- Material for this task:
Lemma rsa_public_exact bs :
  Forall is_byte bs -> decode_rsa_public_key_blob (Some bs) <> Fault /\
  forall p, decode_rsa_public_key_blob (Some bs) = Ret p <->
    exists name, rsa_name name /\ filled (fst p) /\ filled (snd p) /\ bs = rsa_bytes name p.
Proof.
  intros Hb. split; [by apply (decodes_no_fault _ _ _ decodes_rsa_public)|]. intros p. split.
  - intros E. destruct (decodes_decode_from _ _ _ _ decodes_rsa_public Hb E) as (u1 & u2 & -> & -> & name & Hn & He & Hm & ->).
    exists name. by rewrite app_nil_r.
  - intros (name & Hn & He & Hm & ->). by apply parses_decode_from, parses_rsa_public.
Qed.

Lemma rsa_signature_exact bs :
  Forall is_byte bs -> decode_rsa_signature_blob (Some bs) <> Fault /\
  forall p, decode_rsa_signature_blob (Some bs) = Ret p <->
    rsa_name (view_bytes (fst p)) /\ view_ok (fst p) /\ filled (snd p) /\ bs = pair_bytes p.
Proof.
  intros Hb. split; [by apply (decodes_no_fault _ _ _ decodes_rsa_signature)|]. intros p. split.
  - intros E. destruct (decodes_decode_from _ _ _ _ decodes_rsa_signature Hb E) as (u1 & u2 & -> & -> & H).
    by rewrite app_nil_r.
  - intros (Hn & Ha & Hr & ->). by apply parses_decode_from, parses_rsa_signature.
Qed.

(** The algorithm of an RSA signature. *)
Lemma rsa_signature_hash a :
  view_ok a -> rsa_name (view_bytes a) ->
  if view_eq a (Some SSH_RSA) then view_bytes a = SSH_RSA
  else exists hash, rsa_signature_psa_algorithm a = Some (PSA_ALG_RSA_PKCS1V15_SIGN hash) /\
    (view_bytes a = RSA_SHA2_256 /\ hash = PSA_ALG_SHA_256 \/ view_bytes a = RSA_SHA2_512 /\ hash = PSA_ALG_SHA_512).
Proof.
  intros Ha Hn. rewrite view_ok_eqb by done. case_bool_decide as H1; [done|]. unfold rsa_signature_psa_algorithm.
  rewrite !view_ok_eqb by done. case_bool_decide as H2; [eexists; split; [done|by left]|].
  case_bool_decide as H3; [eexists; split; [done|by right]|]. by destruct Hn as [?|[?|?]].
Qed.

Lemma rsa_signature_hash_of signed hash :
  (signed = RSA_SHA2_256 /\ hash = PSA_ALG_SHA_256 \/ signed = RSA_SHA2_512 /\ hash = PSA_ALG_SHA_512) ->
  rsa_name signed /\ view_eq (view_of signed) (Some SSH_RSA) = false /\
  rsa_signature_psa_algorithm (view_of signed) = Some (PSA_ALG_RSA_PKCS1V15_SIGN hash).
Proof. unfold rsa_name. intros [[-> ->]|[-> ->]]; split_and!; auto. Qed.

(** The RSA algorithms are none of the other two. *)
Lemma rsa_name_other l : rsa_name l -> l <> ECDSA /\ l <> ED25519.
Proof. by intros [->|[->| ->]]. Qed.
Lemma ECDSA_ED25519 : ECDSA <> ED25519.
Proof. done. Qed.

Lemma user_key_sound algorithm blob sig :
  view_ok algorithm -> Forall is_byte blob -> Forall is_byte sig ->
  match user_key_of algorithm blob sig with
  | Ret v => user_key (view_bytes algorithm) blob sig v
  | Err _ => True
  | Fault => False
  end.
Proof.
  intros Ha Hb Hs. unfold user_key_of. rewrite !view_ok_eqb by done. case_bool_decide as H1.
  { destruct (decode_ptr_exact _ _ _ (Message0:=ecdsa_public_message) blob Hb) as [Hnf Hex]. unfold decode_ecdsa_p256_public_key_blob.
    destruct (ecdsa_signature_exact sig Hs) as [Hnf2 Hex2].
    destruct (decode_ptr ecdsa_public_reads (Some blob)) as [q|e|]; cbn [mbind outcome_bind]; [|done|done].
    destruct (decode_ecdsa_p256_signature_blob (Some sig)) as [raw|e|]; cbn [mbind outcome_bind]; [|done|done].
    destruct (proj1 (Hex q) eq_refl) as [[Hq Hne] Eb]. destruct (proj1 (Hex2 raw) eq_refl) as (r & s & Hr & Hs' & Hl & Hrv & Hsv & Es & ->).
    rewrite H1, Eb, Es. by apply user_key_ecdsa; [apply view_field|..]. }
  case_bool_decide as H2.
  { destruct (ed25519_exact 32 blob Hb) as [Hnf Hex]. destruct (ed25519_exact 64 sig Hs) as [Hnf2 Hex2].
    unfold decode_ed25519_public_key_blob, decode_ed25519_signature_blob.
    destruct (decode_ptr (ed25519_reads 32) (Some blob)) as [q|e|]; cbn [mbind outcome_bind]; [|done|done].
    destruct (decode_ptr (ed25519_reads 64) (Some sig)) as [raw|e|]; cbn [mbind outcome_bind]; [|done|done].
    destruct (proj1 (Hex q) eq_refl) as [[Hq Hql] Eb]. destruct (proj1 (Hex2 raw) eq_refl) as [[Hr Hrl] Es].
    rewrite H2, Eb, Es. unfold ed25519_bytes. rewrite (proj1 (view_ok_len _ Hq)) in Hql. rewrite (proj1 (view_ok_len _ Hr)) in Hrl.
    apply user_key_ed25519; [by apply view_field|done|by apply view_field|done]. }
  destruct (view_is_rsa_algorithm algorithm) eqn:H3; [|done]. apply view_is_rsa_name in H3; [|done].
  destruct (rsa_public_exact blob Hb) as [Hnf Hex]. destruct (rsa_signature_exact sig Hs) as [Hnf2 Hex2].
  destruct (decode_rsa_public_key_blob (Some blob)) as [[e n]|err|]; cbn [mbind outcome_bind]; [|done|done].
  destruct (decode_rsa_signature_blob (Some sig)) as [[a raw]|err|]; cbn [mbind outcome_bind fst snd]; [|done|done].
  destruct (proj1 (Hex (e, n)) eq_refl) as (name & Hn & [He _] & [Hm _] & Eb).
  destruct (proj1 (Hex2 (a, raw)) eq_refl) as (Han & Hao & [Hr Hne] & Es). cbn [fst snd] in *.
  pose proof (rsa_signature_hash a Hao Han) as Hh. destruct (view_eq a (Some SSH_RSA)); [done|].
  destruct Hh as (hash & -> & Hhash). pose proof (view_field _ He) as Hef. pose proof (view_field _ Hm) as Hmf.
  rewrite (view_ok_eta _ He), (view_ok_eta _ Hm), rsa_der_local by done.
  destruct (nonzero (view_bytes n) && nonzero (view_bytes e)) eqn:Hz; [|done]. apply andb_true_iff in Hz as [Hzn Hze].
  destruct (_ <=? _) eqn:Hl; [|done]. cbn [mbind outcome_bind]. rewrite Eb, Es. unfold rsa_bytes, pair_bytes. cbn [fst snd].
  unfold nonzero in *. apply user_key_rsa with (name := name); try done; try lia. by apply view_field.
Qed.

- About this exercise: Task for the records above: copy every line in which the word "unfold" occurs.

- Exercise answer:
  intros Ha Hn. rewrite view_ok_eqb by done. case_bool_decide as H1; [done|]. unfold rsa_signature_psa_algorithm.
Proof. unfold rsa_name. intros [[-> ->]|[-> ->]]; split_and!; auto. Qed.
  intros Ha Hb Hs. unfold user_key_of. rewrite !view_ok_eqb by done. case_bool_decide as H1.
  { destruct (decode_ptr_exact _ _ _ (Message0:=ecdsa_public_message) blob Hb) as [Hnf Hex]. unfold decode_ecdsa_p256_public_key_blob.
    unfold decode_ed25519_public_key_blob, decode_ed25519_signature_blob.
    rewrite H2, Eb, Es. unfold ed25519_bytes. rewrite (proj1 (view_ok_len _ Hq)) in Hql. rewrite (proj1 (view_ok_len _ Hr)) in Hrl.
  destruct (_ <=? _) eqn:Hl; [|done]. cbn [mbind outcome_bind]. rewrite Eb, Es. unfold rsa_bytes, pair_bytes. cbn [fst snd].
  unfold nonzero in *. apply user_key_rsa with (name := name); try done; try lia. by apply view_field.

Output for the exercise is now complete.